Many of the women who receive treatment at Casa began using substances during their adolescent years. They report having experienced one or more of the following life experiences:

  • Early Childhood Trauma
  • Adverse Childhood Experiences
  • Dysfunctional Family Systems
  • Physical, Sexual, and/or Emotional Violence, and Terrorism

Q.

What is drug addiction?

A.

Addiction can be described as a chronic, relapsing disorder characterized by compulsive drug seeking use and behavior despite adverse consequences. It is considered a brain disorder, because it involves functional changes to brain circuits involved in reward, stress, and self-control, and those changes may last a long time after a person has stopped taking drugs.

  • National Drug Intelligence Center. The economic impact of illicit drug use on American society.  Washington, DC: United States Department of Justice, 2011

Q.

How effective is treatment?

A.

While each individual in treatment is unique, and no single treatment approach is effective for all women with substance abuse problems, clients have similar goals overall:

  • Reducing substance abuse or achieving a substance-free life
  • Maximizing multiple aspects of life functioning
  • Preventing or reducing the frequency and severity of relapse
  • Treatment of other life problems associated with addiction

Recovery is complex and requires a long-term commitment from the client. For women in particular, additional problems can emerge related to parenting, trauma resulting from physical or sexual abuse, or mental illness. A woman's recovery will only be successful to the extent that the other issues which precipitate or relate to the substance abuse problems are also addressed. The path to recovery can be unpredictable and messy, including periods of relapse. Sustained recovery requires ongoing counseling, attendance in self-help and other support groups and accessibility to other resources.

Q.

How is the family involved in treatment?

A.

Addiction is a family disease, and no treatment can be fully effective without the involvement of the family in the treatment process.  In order to visit a resident at our center, the person must be a family member and must have attended our family group.

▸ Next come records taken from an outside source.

(** C10: every entry of the two result slices of [ListObjectVersions] is
    an entry of the page, the sequence of objects returned, flagged latest
    exactly when no entry follows it in the page or the entry that follows
    has another key name; on a page sorted by key name that is: exactly
    when it is the last entry of its key name. *)
Theorem IsLatest_marks_last_of_name `{SliceSorter} n p st r :
  fst (ListObjectVersions n p st) = Ok r ->
  exists page : list ObjectInfo,
    ListObjectVersionsInfo.Version r
    = List.filter (fun v => negb (isDeleteMarker v)) (markLatest page)
    /\ ListObjectVersionsInfo.DeleteMarker r
       = List.filter isDeleteMarker (markLatest page)
    /\ forall (i : nat) entry,
         markLatest page !! i = Some entry ->
         page !! i = Some (Object entry)
         /\ (IsLatest entry = true <->
             forall next, page !! S i = Some next ->
                          Name next <> Name (Object entry))
         /\ (sorted_by_name page ->
             (IsLatest entry = true <->
              forall (j : nat) later,
                (i < j)%nat -> page !! j = Some later ->
                Name later <> Name (Object entry))).
Proof.
  unfold ListObjectVersions, bind, lift.
  destruct (loadAllVersions n p st) as [[all|e|] st']; try done. simpl.
  unfold pageVersions. cbv zeta.
  destruct (triageObjects _) as [commonPrefixes seq].
  destruct (truncateVersions _ seq) as [tr|e|]; try done.
  cbn [result_bind]. cbv beta. rewrite triageVersions_filter.
  intros [= <-]. exists (truncPage tr). simpl.
  split; [done|]. split; [done|].
  intros i entry Hentry. rewrite markLatest_lookup in Hentry.
  destruct (truncPage tr !! i) as [obj|] eqn:Hobj; [|done].
  injection Hentry as <-. simpl.
  assert ((match truncPage tr !! S i with
           | Some next => negb (String.eqb (Name next) (Name obj))
           | None => true
           end) = true <->
          forall next, truncPage tr !! S i = Some next -> Name next <> Name obj)
    as Hadj.
  { destruct (truncPage tr !! S i) as [next|].
    - rewrite negb_true_iff, String.eqb_neq. split.
      + by intros Hne ? [= <-].
      + intros Hall. by apply Hall.
    - split; [by intros _ ? ?|done]. }
  split; [done|]. split; [exact Hadj|].
  intros Hs. rewrite Hadj. split.
  - intros Hnext. by apply last_of_name.
  - intros Hlater next Hn. apply (Hlater (S i)); [lia|done].
Qed.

Family group is where loved ones learn about the nature of addiction, their role in the treatment process, and how they can heal from the damages that addiction has caused the family.

Q.

What is the advantage of gender specific treatment?

A.

There are gender differences when it comes to the environment, the development of the addiction, as well as the indicated treatments for alcoholism and addiction. Women often have issues of esteem, dependence on others, lack of empowerment, traumatic experiences, and other issues that can be address specifically in an environment that fosters the empowerment of the whole woman.